In questo periodo gli spostamenti per recarmi al lavoro mi costano una grande fatica. Posso richiedere di lavorare da casa?

8.05

Sì, laddove è possibile, i lavoratori malati di cancro possono richiedere al proprio datore di lavoro di svolgere la propria attività da casa. In tal caso, il cambio nelle modalità di lavoro deve essere formalizzato in un accordo scritto in cui vengano chiaramente indicate le attività da svolgere, le modalità di svolgimento, le mansioni, gli eventuali rientri e le modalità di ritorno alle precedenti tipologie di lavoro.

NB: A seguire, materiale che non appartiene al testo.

(** A swap that finds the flag up changes nothing that matters. *)
Lemma miss_ok w c o g l p k h ev f :
  weak_ok w -> cpus w c = Inside o g (Locks.Acquire l p) k ->
  updates swap_ordering (flags w l) (knows w c) (front w c l) true true h ev f ->
  weak_ok (at_flag w c l h ev f (cpus w c)) /\ strong (at_flag w c l h ev f (cpus w c)) = strong w.
Proof.
  intros [Wc Wl Wt] Et U. pose proof (update_knows _ _ _ _ _ _ _ _ _ U) as Hk.
  assert (lock_ok (at_flag w c l h ev f (cpus w c)) l /\ takeable h = takeable (flags w l)) as [Hl Htk].
  { assert (forall c', guards (<[c := cpus w c]> (cpus w) c') = guards (cpus w c')) as Hg by (intros c'; by rewrite insert_same).
    destruct (Wl l) as [m Hm Hr Hn|c0 T Ht Hr HT Hin Hone].
    - pose proof (miss_free _ _ _ _ _ _ _ _ (Wc l) Hm U) as Hm'. split; [|by rewrite (free_takeable _ _ Hm), (free_takeable _ _ Hm')].
      apply (lock_free _ _ m); cbn; [by rewrite fn_lookup_insert|done|]. intros c'. by rewrite Hg.
    - pose proof (miss_held _ _ _ _ _ _ _ _ (Wc l) Ht U) as Ht'. split; [|by rewrite (held_takeable _ _ Ht), (held_takeable _ _ Ht')].
      assert (c0 <> c) as Hne.
      { intros ->. pose proof (Wt c) as Hw. rewrite Et in Hin, Hw. destruct Hw as (b & _ & Hf & _).
        apply (proj1 (list.Forall_forall _ _) Hf) in Hin. lia. }
      apply (lock_held _ _ c0 T); cbn; [by rewrite fn_lookup_insert|by rewrite fn_lookup_insert_ne..|by rewrite Hg|].
      intros c'. rewrite Hg. apply Hone. }
  split.
  - split; cbn; [|intros l'|apply threads_ok_insert; [done|apply Wt]].
    + intros l'. destruct (decide (l = l')) as [<-|]; [rewrite fn_lookup_insert; by eapply update_wf|by rewrite fn_lookup_insert_ne].
    + destruct (decide (l' = l)) as [->|]; [done|]. by apply at_flag_others.
  - rewrite strong_at_flag, Htk, insert_same by done. unfold strong. f_equal. apply functional_extensionality_dep. intros l'.
    destruct (decide (l = l')) as [<-|]; [by rewrite put_eq|by rewrite put_ne].
Qed.

(** The cells after an access to one flag. *)
Lemma cells_at_flag w c l h k f t l' :
  weak_ok w -> cell_wf h -> cell_wf (flags (at_flag w c l h k f t) l').
Proof.
  intros [Wc _ _] Wh. cbn. destruct (decide (l = l')) as [<-|]; [by rewrite fn_lookup_insert|by rewrite fn_lookup_insert_ne].
Qed.
(** What does not look at [BUDDY]. *)
Definition slab_only {A} (f : World -> outcome (A * World)) : Prop :=
  forall ls h bd, f (mkWorld ls h bd) =
    let! '(a, w) := f (mkWorld ls h None) in Ok (a, mkWorld (free_lists w) (heap w) bd).

Lemma slab_only_ok {A} (f : World -> outcome (A * World)) ls h bd a w :
  slab_only f -> f (mkWorld ls h None) = Ok (a, w) -> f (mkWorld ls h bd) = Ok (a, mkWorld (free_lists w) (heap w) bd).
Proof. intros Hf E. by rewrite Hf, E. Qed.

Lemma slab_only_pop i : slab_only (Slab_pop i).
Proof.
  intros ls h bd. unfold Slab_pop. cbn [free_lists heap]. destruct (idx ls i) as [[p|]|]; [|done..]. cbn [obind].
  by destruct (set_idx ls i _).
Qed.

Lemma slab_only_head i : slab_only (fun w => let! head := idx (free_lists w) i in Ok (head, w)).
Proof. intros ls h bd. cbn [free_lists]. by destruct (idx ls i). Qed.

Lemma push_buddy i p ls h bd :
  Slab_push i p (mkWorld ls h bd) =
  let! w := Slab_push i p (mkWorld ls h None) in Ok (mkWorld (free_lists w) (heap w) bd).
Proof.
  unfold Slab_push. cbn [free_lists heap with_heap]. destruct (idx ls i); [|done]. cbn [obind].
  by destruct (set_idx ls i _).
Qed.

Lemma slab_only_push i p : slab_only (no_result (Slab_push i p)).
Proof. intros ls h bd. unfold no_result. rewrite push_buddy. by destruct (Slab_push i p _). Qed.

Lemma carve_loop_buddy base size i ks ls h bd :
  foldM (refill_step base size i) ks (mkWorld ls h bd) =
  let! w := foldM (refill_step base size i) ks (mkWorld ls h None) in Ok (mkWorld (free_lists w) (heap w) bd).
Proof.
  revert ls h. induction ks as [|k ks IH]; intros ls h; simpl; [done|]. unfold refill_step.
  destruct (umul 64 k size); [|done]. cbn [obind]. destruct (uadd 64 base _) as [p|]; [|done]. cbn [obind].
  rewrite push_buddy. destruct (Slab_push i p _) as [[ls' h' bd']|] eqn:E; [|done]. cbn [obind free_lists heap].
  rewrite IH. replace bd' with (@None BuddyAllocator); [done|].
  unfold Slab_push in E. cbn [free_lists with_heap] in E. destruct (idx ls i); [|done]. cbn [obind] in E.
  destruct (set_idx ls i _); [|done]. by injection E.
Qed.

Svolgo mansioni molto faticose, ma non vorrei lasciare il lavoro. Posso chiedere un cambio di mansioni?

8.06

I lavoratori affetti da cancro possono richiedere di essere assegnati a mansioni adeguate alla propria capacità lavorativa. Il cambio di mansioni può essere richiesto più volte in caso di aggravamento delle condizioni di salute. Anche nei casi in cui il lavoratore venga assegnato a mansioni inferiori, mantiene comunque il compenso corrispondente alle mansioni di provenienza. Tuttavia, nei casi in cui non fossero disponibili mansioni compatibili con le condizioni di salute del lavoratore, il datore di lavoro può risolvere il rapporto di impiego.

La malattia ha ridotto la mia efficienza e temo che il datore di lavoro voglia licenziarmi. Cosa posso fare?

8.07

I malati di cancro sono tutelati dal licenziamento nel periodo immediatamente successivo alla diagnosi. Esiste infatti un periodo di garanzia (periodo di comporto) in cui il lavoratore malato ha diritto a conservare il posto e a non essere licenziato. La durata dal periodo di comporto varia in relazione alla qualifica, all’anzianità di servizio e al proprio contratto.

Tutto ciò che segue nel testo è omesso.